To checkpoint or not -- the wear and tear of SSD drives

Message boards : Number crunching : To checkpoint or not -- the wear and tear of SSD drives
Message board moderation

To post messages, you must log in.

Previous · 1 · 2

AuthorMessage
Profile ML1
Volunteer moderator
Volunteer tester

Send message
Joined: 25 Nov 01
Posts: 20289
Credit: 7,508,002
RAC: 20
United Kingdom
Message 1877965 - Posted: 12 Jul 2017, 14:40:16 UTC - in response to Message 1877895.  
Last modified: 12 Jul 2017, 14:58:43 UTC

MLC and TLC refer to the NAND cell voltage level. SLC is one bit per cell or single voltage representing a binary bit, MLC is 2 bits per cell or 2 voltage levels and TLC it 3 bits per cell and is three distinct voltage levels. The scale is SLC, MLC and then TLC with regard to data integrity robustness and the amount of PE writes a cell can endure before being taken out of service by the flash controller. SLC is also faster than MLC and TLC and is usually put in data center product lines.

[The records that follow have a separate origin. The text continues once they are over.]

Lemma dispatch_spec p q c a w : cstr (w_mem w) p c -> cstr (w_mem w) q a -> (length c <= 4096)%nat -> (length a <= 4096)%nat ->
  dispatch p q w = Some ((answer c a (w_pid w) (w_ticks w)).1, put (answer c a (w_pid w) (w_ticks w)).2 w).
Proof.
  intros Hc Ha Hlc Hla. unfold dispatch, answer. rewrite !(is_cmd_spec _ p c) by (exact Hc || reflexivity).
  assert (0 <= u32 (w_ticks w) / 100 < 4294967296) by (pose proof (u32_range (w_ticks w)); split; [apply Z.div_pos; lia|apply Z.div_lt_upper_bound; lia]).
  repeat (case_bool_decide; [try (cbn [fst snd]; rewrite ?put_nil; reflexivity)|]).
  - cbn [fold_left fst snd]. unfold println. rewrite !put_app. reflexivity.
  - rewrite (print_spec q a) by assumption. cbn [mbind option_bind fst snd]. rewrite put_app. reflexivity.
  - cbn [fst snd]. rewrite print_uint_spec, put_app by (pose proof (u32_range (w_pid w)); lia). reflexivity.
  - cbn [fst snd]. rewrite print_uint_spec, put_app by (pose proof (u32_range (w_ticks w)); lia). reflexivity.
  - cbn [fst snd]. unfold println. rewrite print_uint_spec, !put_app by assumption. reflexivity.
  - rewrite (print_spec p c) by assumption. cbn [mbind option_bind fst snd]. rewrite !put_app. reflexivity.
Qed.
(** * ds.py: a terminal chat client for the DeepSeek API

    A shallow embedding of [src/ds.py]: the configuration manager
    ([ConfigManager]), the exit handlers ([handle_exit], [exception_hook],
    the [atexit] finalizer) and [main] with its chat loop, followed by the
    properties of the session lifecycle, of the save-once flag and of the
    streamed turn.

    Conventions of the model:
    - a Python [str] is the Rocq [string] of its UTF-8 text (the fixed
      messages of the program are kept as they are in the source);
    - a finite Python [float] is modelled by the rational it denotes;
    - [json.dump] followed by [json.load] is the identity on a transcript, so
      a JSON file is modelled by the value it holds;
    - the text of [settings.py] is modelled by what [ast.parse] makes of it;
    - [settings.py] and [latest.json] live next to the script; the archive
      files are written to the working directory, a flat directory of files;
    - the process is single-threaded; in a run ([run], [execute]) signals and
      errors are delivered at the points where the program waits: the
      prompt, the request, the stream. A signal that arrives while
      [save_data] runs is modelled apart ([save_data_interrupted]). *)

From Stdlib Require Import QArith Ascii String.
From stdpp Require Import base strings list gmap.

#[local] Set Warnings "-register-all".
Local Open Scope Z_scope.
Local Open Scope string_scope.

(** ** Python values *)

(** A [float]: a finite one is modelled by the rational it denotes; the
    infinities and the not-a-number are what [1e999], [float('inf')] and
    [float('nan')] give. *)
Inductive float :=
  | Finite (x : Q)
  | Inf (negative : bool)
  | NaN.
Coercion Finite : Q >-> float.

(** [-x] *)
Definition float_opp (x : float) : float :=
  match x with
  | Finite q => Finite (Qopp q)
  | Inf negative => Inf (negb negative)
  | NaN => NaN
  end.

(** [x == y]; the not-a-number equals nothing. *)
Definition float_eqb (x y : float) : bool :=
  match x, y with
  | Finite a, Finite b => Qeq_bool a b
  | Inf a, Inf b => Bool.eqb a b
  | _, _ => false
  end.

Definition float_is_zero (x : float) : bool :=
  match x with
  | Finite q => Z.eqb (Qnum q) 0
  | Inf _ | NaN => false
  end.

(** The values a literal can denote; a [bytes] is kept as the string of
    its bytes. *)
Inductive value :=
  | VNone
  | VBool (b : bool)
  | VInt (n : Z)
  | VFloat (x : float)
  | VStr (s : string)
  | VList (xs : list value)
  | VTuple (xs : list value)
  | VSet (xs : list value)
  | VDict (items : list (value * value))
  | VComplex (re im : float)
  | VBytes (b : string)
  | VEllipsis.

The rule of thumb got upset a bit when the 3D cell structures came into play because they have larger cell features and can handle more erases than even MLC at smaller feature size. They are too new in the marketplace to see where they fall out on the lifespan curve I believe. ...

Regarding the number of voltage levels:

"SLC" one bit per cell encodes the single bit using two discrete (analog) voltage levels stored in the memory cell (high or low volts for a "1" or a "0");

"MLC" encodes 2 bits per storage cell by using 4 discrete (analog) voltage levels for the "00", "01", "10", "11" bit values;

"TLC" encodes 3 bits by using 8 discrete (analog) voltage levels...

Encoding more voltage levels in each cell enables more data bits to be stored per cell but with the compromise of slower read-write circuitry and lower noise margins... Those compromises can be offset by using a form of 'internal raid' for parallel access and error correction codes, all internal to the storage system.

A good metal case and keeping away from PSUs and power lines is always a very good idea!


The 64-layer stacked devices soon to be available are looking impressive for the storage density and low power. There is just the game to wait for the prices to hit whatever sweet-spot you have for your needs.


Happy cool crunchin',
Martin

ps: Problems of SSD wear should now be a long gone thing of the past. All recent software and good OSes have suitable data alignment to avoid the killer "write amplification" effect. Further, newer systems should be using the "discard" function to improve the wear leveling performance. Further still, in the Linux world, there are filesystems in use that are specially designed to minimize the wear on flash-based storage (memory sticks, SSDs). For example, for HDDs and SSDs, I'm using btrfs; for memory sticks and SSDs, I use F2FS. - Happy fast efficient crunchin'!
See new freedom: Mageia Linux
Take a look for yourself: Linux Format
The Future is what We all make IT (GPLv3)
ID: 1877965 · Report as offensive
Cosmic_Ocean
Avatar

Send message
Joined: 23 Dec 00
Posts: 3027
Credit: 13,516,867
RAC: 13
United States
Message 1878099 - Posted: 13 Jul 2017, 17:25:34 UTC

To add to what Martin said, basically, what happens with MLCs and TLCs is that sometimes, an electron gets stuck on the wall of a cell. When this happens, the SSD has no control over removing that electron.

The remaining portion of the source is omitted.